Shuntogram via the functioning shunt shows normal peritoneal drainage of contrast. Arrows show the catheter and drainage of contrast into peritoneum.

As the patient had a sensory level at T6 he underwent exploration of the abdominal fistula without anaesthesia. The tract was explored and the tubing identified. The offending catheter was removed completely with surprising ease, following which the tract was curetted and wound packed with kaltostat. After this procedure the dorsal scapula fistula appeared dry and both fistulae began to close spontaneously.

Discussion

Although the pathogenesis of intra-abdominal complications of VP shunt is uncertain, various possible mechanisms have been proposed.

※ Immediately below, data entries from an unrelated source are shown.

Lemma SHA1_pieces c pieces :
  length (buffer c) = 64%nat -> Forall (fun p => blen p < 2 ^ 29) pieces -> blen (mjoin pieces) < 2 ^ 61 ->
  exists c1 c2, SHA1Updates (SHA1Init c) pieces = Done c1 /\ SHA1Final c1 = Done (FIPS.sha1 (mjoin pieces), c2).
Proof.
  intros Hb Hp Hlt. destruct (SHA1Updates_ok pieces [] _ (SHA1Init_ok c Hb) Hp) as (c1 & Hc1 & H1).
  destruct (SHA1Final_ok _ _ H1 Hlt) as (c2 & Hc2). by exists c1, c2.
Qed.

(**  The image builder's SHA-1 is SHA-1: for any pieces below 512 MiB,
    whatever the context held before, the updates and the final return, and
    the digest is the one FIPS 180 defines for the concatenation. *)
Theorem SHA1_incremental c pieces :
  length (buffer c) = 64%nat -> Forall (fun p => blen p < 2 ^ 29) pieces -> blen (mjoin pieces) < 2 ^ 61 ->
  exists c1 c2, SHA1Updates (SHA1Init c) pieces = Done c1 /\ SHA1Final c1 = Done (FIPS.sha1 (mjoin pieces), c2).
Proof. apply SHA1_pieces. Qed.

(** One update of 512 MiB loses the carry: the high word of the count is
    updated only when the low word wraps below its old value. *)
Theorem SHA1Update_drops_length c data :
  length (buffer c) = 64%nat -> blen data = 2 ^ 29 ->
  exists c', SHA1Update (SHA1Init c) data = Done c' /\ count0 c' = 0 /\ count1 c' = 0.
Proof.
  intros Hb Hd. pose proof (SHA1Init_ok c Hb) as H0. rewrite SHA1Update_split, (sha_index [] _ H0), Hd.
  destruct (update_body_ok (sha_state (SHA1Init c)) (buffer (SHA1Init c)) 0 data (sha_for_state _ _ H0) Hb)
    as (bf' & Hu & _); [lia|lia|].
  change (Z.of_nat (length [] mod 64)) with (Z.of_nat 0). rewrite Hu. cbn [obind]. by eexists.
Qed.

(** ** Test vectors and witnesses *)
Module Sha1Witnesses.
Definition junk : SHA1_CTX := mk_SHA1_CTX [] 7 9 (replicate 64 Init.Byte.xaa).
Definition abc : list byte := [Init.Byte.x61; Init.Byte.x62; Init.Byte.x63].

Example sha1_abc_ext4 :
  (let! c := SHA1Update (SHA1Init junk) abc in
   let! (d, _) := SHA1Final c in Done (le_combine (rev d))) = Done 0xa9993e364706816aba3e25717850c26c9cd0d89d.
Proof. vm_compute. reflexivity. Qed.

Lemma SHA1_incremental_witness :
  exists c1 c2, SHA1Updates (SHA1Init junk) [abc; []; abc] = Done c1 /\
    SHA1Final c1 = Done (FIPS.sha1 (mjoin [abc; []; abc]), c2).
Proof.
  refine (SHA1_incremental junk [abc; []; abc] _ _ _); [reflexivity|repeat constructor|].
  change (blen (mjoin [abc; []; abc])) with 6. lia.
Defined.
End Sha1Witnesses.
(* ===== verification/Ext4Super.v ===== *)
(** * The superblock and the group descriptors (ext4_utils: ext4_utils.c, ext4_sb.c)

    The superblock is a buffer of one block, the descriptor table a buffer of
    [bg_desc_blocks] blocks that is queued once for every copy; both are
    written field by field.  A field is its offset and its size. *)
From S2P Require Import Prelude CStrings Ext4Alloc Ext4Extent Ext4Indirect Ext4Contents Ext4Xattr Ext4Sha1 Ext4Uuid Ext4Params.

(** ** Fields in memory *)

Abbreviation fld := (Z * nat)%type.

Definition set_field (p : nat) (f : fld) (v : Z) : fsM unit := poke p f.1 (le_split f.2 v).
Fixpoint set_fields (p : nat) (l : list (fld * Z)) : fsM unit :=
  match l with
  | [] => mret tt
  | (f, v) :: l => _ ← set_field p f v; set_fields p l
  end.

(** A field of bytes, and of a buffer. *)
Definition get_field (f : fld) (b : list byte) : Z := le_combine (slice f.1 (Z.of_nat f.2) b).
Definition read_field (p : nat) (f : fld) : fsM Z := b ← peek p f.1 (Z.of_nat f.2); mret (le_combine b).

(** [struct ext4_super_block]. *)
Definition s_inodes_count : fld := (0, 4%nat).
Definition s_blocks_count_lo : fld := (4, 4%nat).
Definition s_r_blocks_count_lo : fld := (8, 4%nat).
Definition s_free_blocks_count_lo : fld := (12, 4%nat).
Definition s_free_inodes_count : fld := (16, 4%nat).
Definition s_first_data_block : fld := (20, 4%nat).
Definition s_log_block_size : fld := (24, 4%nat).
Definition s_obso_log_frag_size : fld := (28, 4%nat).
Definition s_blocks_per_group : fld := (32, 4%nat).
Definition s_obso_frags_per_group : fld := (36, 4%nat).
Definition s_inodes_per_group : fld := (40, 4%nat).
Definition s_mtime : fld := (44, 4%nat).
Definition s_wtime : fld := (48, 4%nat).
Definition s_mnt_count : fld := (52, 2%nat).
Definition s_max_mnt_count : fld := (54, 2%nat).
Definition s_magic : fld := (56, 2%nat).
Definition s_state : fld := (58, 2%nat).
Definition s_errors : fld := (60, 2%nat).
Definition s_minor_rev_level : fld := (62, 2%nat).
Definition s_lastcheck : fld := (64, 4%nat).
Definition s_checkinterval : fld := (68, 4%nat).
Definition s_creator_os : fld := (72, 4%nat).
Definition s_rev_level : fld := (76, 4%nat).
Definition s_def_resuid : fld := (80, 2%nat).
Definition s_def_resgid : fld := (82, 2%nat).
Definition s_first_ino : fld := (84, 4%nat).
Definition s_inode_size : fld := (88, 2%nat).
Definition s_block_group_nr : fld := (90, 2%nat).
Definition s_feature_compat : fld := (92, 4%nat).
Definition s_feature_incompat : fld := (96, 4%nat).
Definition s_feature_ro_compat : fld := (100, 4%nat).
Definition s_uuid : Z := 104.
Definition s_volume_name : Z := 120.
Definition s_last_mounted : Z := 136.
Definition s_algorithm_usage_bitmap : fld := (200, 4%nat).
Definition s_prealloc_blocks : fld := (204, 1%nat).
Definition s_prealloc_dir_blocks : fld := (205, 1%nat).
Definition s_reserved_gdt_blocks : fld := (206, 2%nat).
Definition s_journal_inum : fld := (224, 4%nat).
Definition s_journal_dev : fld := (228, 4%nat).
Definition s_last_orphan : fld := (232, 4%nat).
Definition s_hash_seed0 : fld := (236, 4%nat).
Definition s_def_hash_version : fld := (252, 1%nat).
Definition s_reserved_char_pad : fld := (253, 1%nat).
Definition s_desc_size : fld := (254, 2%nat).
Definition s_default_mount_opts : fld := (256, 4%nat).
Definition s_first_meta_bg : fld := (260, 4%nat).
Definition s_mkfs_time : fld := (264, 4%nat).
Definition s_jnl_blocks : Z := 268.
Definition s_blocks_count_hi : fld := (336, 4%nat).
Definition s_r_blocks_count_hi : fld := (340, 4%nat).
Definition s_free_blocks_count_hi : fld := (344, 4%nat).
Definition s_min_extra_isize : fld := (348, 2%nat).
Definition s_want_extra_isize : fld := (350, 2%nat).
Definition s_flags : fld := (352, 4%nat).
Definition s_raid_stride : fld := (356, 2%nat).
Definition s_mmp_interval : fld := (358, 2%nat).
Definition s_mmp_block : fld := (360, 8%nat).
Definition s_raid_stripe_width : fld := (368, 4%nat).
Definition s_log_groups_per_flex : fld := (372, 1%nat).
Definition s_kbytes_written : fld := (376, 8%nat).
Definition sizeof_ext4_super_block : Z := 1024.

(** [struct ext2_group_desc], descriptor [i] of the table. *)
Definition desc (i : Z) (f : fld) : fld := (sizeof_group_desc * i + f.1, f.2).
Definition bg_block_bitmap : fld := (0, 4%nat).
Definition bg_inode_bitmap : fld := (4, 4%nat).
Definition bg_inode_table : fld := (8, 4%nat).
Definition bg_free_blocks_count : fld := (12, 2%nat).
Definition bg_free_inodes_count : fld := (14, 2%nat).
Definition bg_used_dirs_count : fld := (16, 2%nat).
Definition bg_flags_field : fld := (18, 2%nat).
Definition bg_checksum : fld := (30, 2%nat).

Definition EXT4_SUPER_MAGIC : Z := 0xEF53.
Definition EXT4_VALID_FS : Z := 1.
Definition EXT4_ERRORS_RO : Z := 2.
Definition EXT4_OS_LINUX : Z := 0.
Definition EXT4_DYNAMIC_REV : Z := 1.
Definition EXT4_DEF_RESUID : Z := 0.
Definition EXT4_DEF_RESGID : Z := 0.
Definition EXT4_GOOD_OLD_FIRST_INO : Z := 11.
Definition EXT4_JOURNAL_INO : Z := 8.
Definition EXT4_RESIZE_INO : Z := 7.
Definition DX_HASH_TEA : Z := 2.
Definition EXT4_JNL_BACKUP_BLOCKS : Z := 1.

(** [for (i = 0; j > 0; i++) j >>= 1; return i - 1]. *)
Fixpoint log_2_loop (fuel : nat) (i j : Z) : Z :=
  match fuel with
  | O => i
  | S fuel => if 0 <? j then log_2_loop fuel (i + 1) (Z.shiftr j 1) else i
  end.
Definition log_2 (j : Z) : Z := log_2_loop 32 0 j - 1.

Section Super.
Context (force : bool) (params : fs_parameters).
Abbreviation info := (p_info params).
Context (aux : fs_aux_info) (ctx : SHA1_CTX).

(** The buffers [ext4_create_fs_aux_info] allocates: [aux_info.sb] and
    [aux_info.bg_desc]. *)
Definition create_buffers : fsM (nat * nat) :=
  sb ← calloc (block_size info);
  bg_desc ← calloc (u64 (block_size info * bg_desc_blocks aux));
  mret (sb, bg_desc).

(** The assignments of [ext4_fill_in_sb], in their order. *)
Definition sb_fields_1 : list (fld * Z) :=
  [(s_inodes_count, u32 (inodes_per_group info * groups aux)); (s_blocks_count_lo, u32 (len_blocks aux));
   (s_r_blocks_count_lo, 0); (s_free_blocks_count_lo, 0); (s_free_inodes_count, 0);
   (s_first_data_block, first_data_block aux); (s_log_block_size, u32 (log_2 (block_size info / 1024)));
   (s_obso_log_frag_size, u32 (log_2 (block_size info / 1024)));
   (s_blocks_per_group, blocks_per_group info); (s_obso_frags_per_group, blocks_per_group info);
   (s_inodes_per_group, inodes_per_group info); (s_mtime, 0); (s_wtime, 0); (s_mnt_count, 0); (s_max_mnt_count, 0xFFFF);
   (s_magic, EXT4_SUPER_MAGIC); (s_state, EXT4_VALID_FS); (s_errors, EXT4_ERRORS_RO); (s_minor_rev_level, 0);
   (s_lastcheck, 0); (s_checkinterval, 0); (s_creator_os, EXT4_OS_LINUX); (s_rev_level, EXT4_DYNAMIC_REV);
   (s_def_resuid, EXT4_DEF_RESUID); (s_def_resgid, EXT4_DEF_RESGID);
   (s_first_ino, EXT4_GOOD_OLD_FIRST_INO); (s_inode_size, u16 (inode_size info)); (s_block_group_nr, 0);
   (s_feature_compat, feat_compat params); (s_feature_incompat, feat_incompat params);
   (s_feature_ro_compat, feat_ro_compat info)].

Definition sb_fields_2 : list (fld * Z) :=
  [(s_algorithm_usage_bitmap, 0); (s_reserved_gdt_blocks, u16 (bg_desc_reserve_blocks info));
   (s_prealloc_blocks, 0); (s_prealloc_dir_blocks, 0)] ++
  (if negb (Z.land (feat_compat params) EXT4_FEATURE_COMPAT_HAS_JOURNAL =? 0) then [(s_journal_inum, EXT4_JOURNAL_INO)] else []) ++
  [(s_journal_dev, 0); (s_last_orphan, 0); (s_hash_seed0, 0); (s_def_hash_version, DX_HASH_TEA);
   (s_reserved_char_pad, EXT4_JNL_BACKUP_BLOCKS); (s_desc_size, sizeof_group_desc);
   (s_default_mount_opts, 0); (s_first_meta_bg, 0); (s_mkfs_time, 0);
   (s_blocks_count_hi, u32 (Z.shiftr (len_blocks aux) 32)); (s_r_blocks_count_hi, 0); (s_free_blocks_count_hi, 0);
   (s_min_extra_isize, sizeof_ext4_inode - EXT4_GOOD_OLD_INODE_SIZE);
   (s_want_extra_isize, sizeof_ext4_inode - EXT4_GOOD_OLD_INODE_SIZE); (s_flags, 2); (s_raid_stride, 0);
   (s_mmp_interval, 0); (s_mmp_block, 0); (s_raid_stripe_width, 0); (s_log_groups_per_flex, 0); (s_kbytes_written, 0)].

Definition the_label : list byte := default [] (label params).

Definition fill_superblock (sb : nat) : fsM unit :=
  _ ← set_fields sb sb_fields_1;
  uuid ← lift (generate_uuid ctx (bytes_of "extandroid/make_ext4fs") the_label);
  _ ← poke sb s_uuid uuid;
  _ ← poke sb s_volume_name (zeros 16);
  _ ← poke sb s_volume_name (strncpy the_label 16);
  _ ← poke sb s_last_mounted (zeros 64);
  set_fields sb sb_fields_2.

(** One turn of the loop over the groups; the result is the copy of the
    superblock, if there is one. *)
Definition fill_group (sb bg_desc : nat) (i : Z) : fsM (option nat) :=
  let group_start_block := u32 (first_data_block aux + i * blocks_per_group info) in
  '(backup, header_size) ←
    (if ext4_bg_has_super_block info (s32 i) then
       backup ← (if negb (i =? 0) then
                   b ← calloc (block_size info);
                   content ← peek sb 0 (block_size info);
                   _ ← poke b 0 content;
                   _ ← set_field b s_block_group_nr (u16 i);
                   _ ← queue (QData (Buf b) 0 (block_size info) group_start_block);
                   mret (Some b)
                 else mret None);
       _ ← queue (QData (Buf bg_desc) 0 (u32 (bg_desc_blocks aux * block_size info)) (u32 (group_start_block + 1)));
       mret (backup, u32 (1 + bg_desc_blocks aux + bg_desc_reserve_blocks info))
     else mret (None, 0));
  per_group ← read_field sb s_blocks_per_group;
  per_inodes ← read_field sb s_inodes_per_group;
  _ ← set_fields bg_desc
        [(desc i bg_block_bitmap, u32 (group_start_block + header_size));
         (desc i bg_inode_bitmap, u32 (group_start_block + header_size + 1));
         (desc i bg_inode_table, u32 (group_start_block + header_size + 2));
         (desc i bg_free_blocks_count, u16 per_group); (desc i bg_free_inodes_count, u16 per_inodes);
         (desc i bg_used_dirs_count, 0)];
  mret backup.

Fixpoint fill_groups (sb bg_desc : nat) (gs : list nat) : fsM (list (option nat)) :=
  match gs with
  | [] => mret []
  | i :: gs => b ← fill_group sb bg_desc (Z.of_nat i); bs ← fill_groups sb bg_desc gs; mret (b :: bs)
  end.

Definition ext4_fill_in_sb (sb bg_desc : nat) : fsM (list (option nat)) :=
  _ ← fill_superblock sb;
  fill_groups sb bg_desc (seq 0 (Z.to_nat (groups aux))).

Definition ext4_queue_sb (sb : nat) : fsM unit :=
  if 1024 <? block_size info then
    buf ← calloc (block_size info);
    content ← peek sb 0 1024;
    _ ← poke buf 1024 content;
    queue (QData (Buf buf) 0 (block_size info) 0)
  else queue (QData (Buf sb) 0 1024 1).

(** ** The reserved inodes *)

Fixpoint resize_regions (alloc : block_allocation) (gs : list nat) : fsM block_allocation :=
  match gs with
  | [] => mret alloc
  | i :: gs =>
      let g := Z.of_nat i in
      alloc ← (if ext4_bg_has_super_block info (s32 g) then
                 let group_start_block := u32 (first_data_block aux + g * blocks_per_group info) in
                 let start := u32 (group_start_block + 1 + bg_desc_blocks aux) in
                 append_region alloc start (bg_desc_reserve_blocks info) (s32 g)
               else mret alloc);
      resize_regions alloc gs
  end.

(** [S_IFREG | S_IRUSR | S_IWUSR]. *)
Definition reserved_mode : Z := 0x8000 + 0x180.

Definition ext4_create_resize_inode : fsM unit :=
  inode ← get_inode info aux EXT4_RESIZE_INO;
  alloc ← resize_regions create_allocation (seq 0 (Z.to_nat (groups aux)));
  alloc ← inode_attach_resize force info aux inode alloc;
  _ ← update_inode inode (fun i => set_mode i reserved_mode 1);
  free_alloc alloc.

Definition JBD2_MAGIC_NUMBER : Z := 0xc03b3998.
Definition JBD2_SUPERBLOCK_V2 : Z := 4.

(** [htonl] of a field of the journal superblock. *)
Definition journal_fields : list (Z * Z) :=
  [(0, JBD2_MAGIC_NUMBER); (4, JBD2_SUPERBLOCK_V2); (12, block_size info); (16, journal_blocks params);
   (64, 1); (20, 1); (24, 1)].
Fixpoint set_journal (p : nat) (l : list (Z * Z)) : fsM unit :=
  match l with
  | [] => mret tt
  | (off, v) :: l => _ ← poke p off (le_split 4 (ntohl v)); set_journal p l
  end.

Definition ext4_create_journal_inode (sb : nat) : fsM unit :=
  inode ← get_inode info aux EXT4_JOURNAL_INO;
  let len := u32 (journal_blocks params * block_size info) in
  journal_data ← inode_allocate_data_extents force info aux inode len len;
  match journal_data with
  | None => error force
  | Some data =>
      _ ← update_inode inode (fun i => set_mode i reserved_mode 1);
      _ ← set_journal data journal_fields;
      i ← read_inode inode;
      poke sb s_jnl_blocks (i_block i)
  end.

(** ** Free counts and checksums *)

(** [p->f += v]. *)
Definition add_field (p : nat) (f : fld) (v : Z) : fsM unit :=
  old ← read_field p f; set_field p f (old + v).

Definition desc_checksum (uuid : list byte) (i : Z) (d : list byte) : Z :=
  ext4_crc16 (ext4_crc16 (ext4_crc16 0xFFFF uuid) (le_split 4 i)) d.

Definition update_group (sb bg_desc : nat) (i : Z) : fsM unit :=
  bg_free_blocks ← get_free_blocks i;
  bg_free_inodes ← get_free_inodes i;
  _ ← set_field bg_desc (desc i bg_free_blocks_count) (u16 bg_free_blocks);
  _ ← add_field sb s_free_blocks_count_lo bg_free_blocks;
  _ ← set_field bg_desc (desc i bg_free_inodes_count) (u16 bg_free_inodes);
  _ ← add_field sb s_free_inodes_count bg_free_inodes;
  dirs ← get_directories i;
  _ ← add_field bg_desc (desc i bg_used_dirs_count) dirs;
  flags ← get_bg_flags i;
  _ ← set_field bg_desc (desc i bg_flags_field) flags;
  uuid ← peek sb s_uuid 16;
  d ← peek bg_desc (sizeof_group_desc * i) 30;
  set_field bg_desc (desc i bg_checksum) (desc_checksum uuid i d).

Fixpoint update_groups (sb bg_desc : nat) (gs : list nat) : fsM unit :=
  match gs with
  | [] => mret tt
  | i :: gs => _ ← update_group sb bg_desc (Z.of_nat i); update_groups sb bg_desc gs
  end.
Definition ext4_update_free (sb bg_desc : nat) : fsM unit := update_groups sb bg_desc (seq 0 (Z.to_nat (groups aux))).
End Super.

(** ** Reading a superblock *)

(** [ext4_parse_sb] on the 1024 bytes of a superblock: [None] is [-EINVAL]. *)
Definition ext4_parse_sb (p : fs_parameters) (sb : list byte) : option fs_parameters :=
  if negb (get_field s_magic sb =? EXT4_SUPER_MAGIC) then None else
  if negb (Z.land (get_field s_state sb) EXT4_VALID_FS =? EXT4_VALID_FS) then None else
  let bs := u32 (Z.shiftl 1024 (get_field s_log_block_size sb)) in
  let len_blocks := u64 (Z.shiftl (get_field s_blocks_count_hi sb) 32 + get_field s_blocks_count_lo sb) in
  Some (mk_params
    (mk_info (s64 (u64 (bs * len_blocks))) bs (get_field s_blocks_per_group sb) (get_field s_inodes_per_group sb)
       (get_field s_inode_size sb) (u16 (get_field s_feature_ro_compat sb)) (get_field s_reserved_gdt_blocks sb))
    (get_field s_inodes_count sb) (journal_blocks p) (u16 (get_field s_feature_compat sb))
    (u16 (get_field s_feature_incompat sb)) (Some (cstr (slice s_volume_name 1000 sb))) (no_journal p)).

(** [ext4_parse_sb_info], with the numbers of [aux_info]; the check of the
    return value is not in the code. *)
Definition ext4_parse_sb_info (force : bool) (p : fs_parameters) (sb : list byte) : fsM (fs_parameters * fs_aux_info * nat) :=
  _ ← (if negb (get_field s_magic sb =? EXT4_SUPER_MAGIC) then error force else mret tt);
  _ ← (if negb (Z.land (get_field s_state sb) EXT4_VALID_FS =? EXT4_VALID_FS) then error force else mret tt);
  let p := default p (ext4_parse_sb p sb) in
  if (block_size (p_info p) =? 0) || (blocks_per_group (p_info p) =? 0) then fault_with DivByZero else
  let aux := ext4_create_fs_aux_info (p_info p) in
  '(b, _) ← create_buffers p aux;
  _ ← poke b 0 (take 1024 sb);
  if negb (first_data_block aux =? get_field s_first_data_block sb) then critical_error else
  mret (p, aux, b).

These include chronic low-grade inflammatory reaction and fibrous encapsulation secondary to irritation from catheter, infected CSF or sterile xanthochromic CSF.2 Encasing fibrosis which has an anchoring effect on the tubing with resultant decubitus ulceration of the bowel wall and eventual bowel perforation has been described as one of the possible mechanisms of bowel perforation. 4 It has also been suggested that children with myelomeningocele and congenital hydrocephalus may have poorly innervated bowel leading to weakness and therefore a susceptibility to perforation. 4 Bowel perforation associated clinical peritonitis was documented in less than 15-25% of cases, as reported by Sells CJ, et al, and Yousfi MM, et al, making clinical diagnosis of this pathology difficult.4,5,6

The reports relating to bowel perforation secondary to ventriculo-peritoneal shunts have implicated the spring-coiled Raimondi peritoneal catheter as a cause and incidence has been reduced secondary to softer, more flexible Silastic® catheter usage.4 The use of these catheters have perhaps contributed to the rarity of fistulae formation with relation to retained shunt hardware.

We are reporting a rare and unusual delayed complication of ventriculo-peritoneal shunting. The fact that the functioning shunt was intact and the retained old non-functioning peritoneal catheter was perforating the small bowel makes our case extremely rare. A literature review identified two previous cases of small bowel perforation in patients with functioning shunts. In both instances the shunt continued to function with no abdominal signs or symptoms. One patient presented with recurrent gram negative ventriculitis and the second patient was asymptomatic. 7 In the majority of cases removing the redundant catheter is difficult because of degradation of the tubing, calcification and fibrous tissue anchorage. In our case chronic low-grade infection had a role in releasing the catheter from surrounding fibrous tissue and facilitated its removal. In order to prevent long-term bowel complications removal of redundant catheters may be considered. In the majority of cases, abdominal shunt complications concerning patients with functioning shunts present with shunt blockage or infection at early stages. Our case which had translucent shunt tubing, an unusual catheter course and no previous documentation available highlights the importance of clinical history and examination accompanied with appropriate radiological investigations for patients with retained non-functioning peritoneal catheters presenting with a cutaneous sinus.

The authors have no conflict of interest.